Through each of these sections, journalist Coyle uses highly illuminating and engaging examples of his points. What is deep practice? Ask the players on the small island of Curacao, or the players at Brazillian soccer academies. What does optimal ignition look like? For that, we travel to the KIPP charter schools (where the key motivator is college, college, college). A master coach? We examine the likes of famed basketball coach John Wooden and reknowned cello instructor Hans Jensen. Not only is the book very insightful, but it is quite enjoyable.
There is one major complaint I do have about this book – the author’s quite myopic mentioning of myelin. Like someone who has stumbled upon the next great x, Coyle is quite over-the-top in his enthusiasm for myelin being the new great answer to the question of how we learn. Even many of the scientists he quotes temper their enthusiasm for myelin saying that myelin’s link to learning is only tentative and hypothetical at this point. You’d never know it from Coyle’s very non-tentative statements.
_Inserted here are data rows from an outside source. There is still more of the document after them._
Lemma pins_first_app l l' : pins_first l → pins_first l' → pins_first (l ++ l').
Proof.
  intros Hl Hl' k m p Hk. destruct (decide (k < length l)%nat) as [Hlt|Hge].
  - rewrite lookup_app_l in Hk by done. rewrite take_app_le by lia. by apply (Hl k m).
  - rewrite lookup_app_r in Hk by lia. rewrite take_app_ge by lia. apply elem_of_app. right. by apply (Hl' _ m).
Qed.

Lemma pins_first_prefix l l' : pins_first (l ++ l') → pins_first l.
Proof.
  intros Hl k m p Hk. pose proof (lookup_lt_Some _ _ _ Hk). rewrite <-(take_app_le l l') by lia. apply (Hl k m).
  by apply lookup_app_l_Some.
Qed.

Lemma pins_first_latched l m p : pins_first l → MemoLatch m p ∈ l → MemoPin p ∈ l.
Proof. intros Hl [k Hk]%list_elem_of_lookup. eapply elem_of_take_l, (Hl k m p Hk). Qed.

(** What is held without an item of the memo. *)
Lemma holds_without T N g l i rest :
  st T N g → g_items g = l ++ i :: rest → is_lock i = false →
  v_holds S pv (t_pool T) ≡ₚ i :: (frame_items (l ++ rest) ++ g_extra g).
Proof.
  intros I Ei Hi. rewrite (s_holds _ _ _ I), Ei, !frame_items_app. unfold frame_items at 2. rewrite filter_cons, decide_True by done.
  fold (frame_items rest). rewrite <-!app_assoc. cbn. symmetry. apply Permutation_middle.
Qed.

(** The state of the memo with one item less. *)
Definition without (l rest : list LatchMemoItem) (i : LatchMemoItem) g : ghost :=
  with_memo (l ++ rest) (match i with MemoPin p => g_dirty g ∖ {[p]} | _ => g_dirty g end) g.

Lemma release_item_ok T N g l i rest :
  st (set_items (l ++ i :: rest) T) N g → g_items g = l ++ i :: rest → pins_first rest → (∀ p, i = MemoPin p → p ∉ g_loose g) →
  ∃ T', release_item i T = Some (tt, T') ∧ st (set_items (l ++ rest) T') N (without l rest i g) ∧ items_ T' = items_ T.
Proof.
  intros I Ei Hrest Hlo. pose proof (s_memo _ _ _ I) as [Hpf Hex]. rewrite Ei in Hpf. pose proof (pins_first_prefix _ _ Hpf) as Hl.
  pose proof (pins_first_app _ _ Hl Hrest) as Hlr. pose proof (s_mode _ _ _ I) as Hmode. rewrite Ei in Hmode.
  assert (∀ m p, MemoLatch m p ∈ (l ++ rest) ++ g_extra g → m = g_mode g) as Hmode'.
  { intros m p. rewrite <-app_assoc, !elem_of_app. intros Hin. apply (Hmode m p). rewrite <-app_assoc, !elem_of_app, elem_of_cons. tauto. }
  set (R := frame_items (l ++ rest) ++ g_extra g) in *.
  assert (∀ m p, MemoLatch m p ∈ R → MemoPin p ∈ R) as HR.
  { intros m p. unfold R. rewrite !elem_of_app, !frame_items_elem by done. intros [Hin|Hin]; [left|right; by apply (Hex m)].
    by apply (pins_first_latched _ m). }
  pose proof (s_lock _ _ _ I) as HK. rewrite Ei, lock_items_app in HK.
  assert (is_lock i = false → lock_items (i :: rest) = lock_items rest) as Hlk by (by destruct i).
  assert (∀ s, is_lock i = false → moved S pv (t_pool T) s (pages T) R →
    v_loose S pv s ⊆ v_loose S pv (t_pool T) → (match i with MemoPin p => v_dirty S pv (t_pool T) ∖ {[p]} | _ => v_dirty S pv (t_pool T) end) ⊆ v_dirty S pv s →
    st (set_items (l ++ rest) (set_pool s T)) N (without l rest i g)) as Hst.
  { intros s Hi [M1 M2 M3 M4] K2 K1. rewrite Hlk in HK by done. destruct I. split; cbn; try done; try (by rewrite M2); [by rewrite lock_items_app|..].
    - destruct i; set_solver.
    - by etrans.
    - etrans; [exact s_free0|done]. }
  destruct i as [p|m p|m].
  - destruct (pl_unpin S (t_pool T) p R (s_inv _ _ _ I)) as (s & E & M & [K1 K2]).
    { by apply (holds_without _ _ _ _ _ _ I Ei). }
    { destruct (decide (MemoPin p ∈ R)) as [|Hn]; [by left|]. right. intros m Hm. by apply Hn, (HR m). }
    { intros Hin. apply (Hlo p eq_refl). by apply (s_loose _ _ _ I). }
    exists (set_pool s T). split_and!; [cbn; unfold pool; by rewrite E| |done]. by apply Hst.
  - destruct (pl_unlatch S (t_pool T) m p R (s_inv _ _ _ I)) as (s & E & M & [K1 K2]).
    { by apply (holds_without _ _ _ _ _ _ I Ei). }
    { unfold R. rewrite elem_of_app, frame_items_elem, elem_of_app by done. left. left.
      pose proof (Hpf (length l) m p) as Hk. rewrite take_app_length in Hk. apply Hk. by apply list_lookup_middle. }
    exists (set_pool s T). split_and!; [cbn; unfold pool; by rewrite E| |done]. by apply Hst.
  - cbn in HK. change (omap _ rest) with (lock_items rest) in HK. destruct HK as [[E _]|(m' & E & Hlm)]; [by destruct (lock_items l)|].
    destruct (lock_items l) as [|? [|??]] eqn:El; [|by destruct (lock_items rest)..]. cbn in E. injection E as <- Er.
    cbn [root_lock_ set_items] in Hlm. exists (set_root_lock (g_lock g) T). split_and!; [|split; cbn; try done; destruct I; cbn in *; try done|done].
    + cbn. unfold root_unlock. mstep. by rewrite (lock_unlock _ _ _ Hlm).
    + rewrite s_holds0, Ei, !frame_items_app. done.
    + left. by rewrite lock_items_app, El, Er.
Qed.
Further, I found the chapter and numerous sections devoted to the myelin theory of learning are wholly irrelevant to the book’s point. Whether myelin helps coat neural connections to make them faster and stronger is quite unnecessary to understanding that deep practice + ingition help us learn. While it is an interesting idea to think about, we do not need to see ignition as (Coyle’s words) “nyecinizing” the brain: it works just as well to simply see it as igniting the passion required for success. Thus, about 35 pages of this book could have been left out without doing any damage to the author’s points.
Anyhow, all that aside, I STRONGLY reccomend this book to people, and particularly to educators concerned with how to better teach their students. Since reading this book, I have tried to incorporate some of the book’s ideas about deep practice and effective coaching. While it is too early to see if these ideas have worked in the classroom, I can say that this book can’t help but inspire all in the teaching profession (and those puzzling over how to learn better).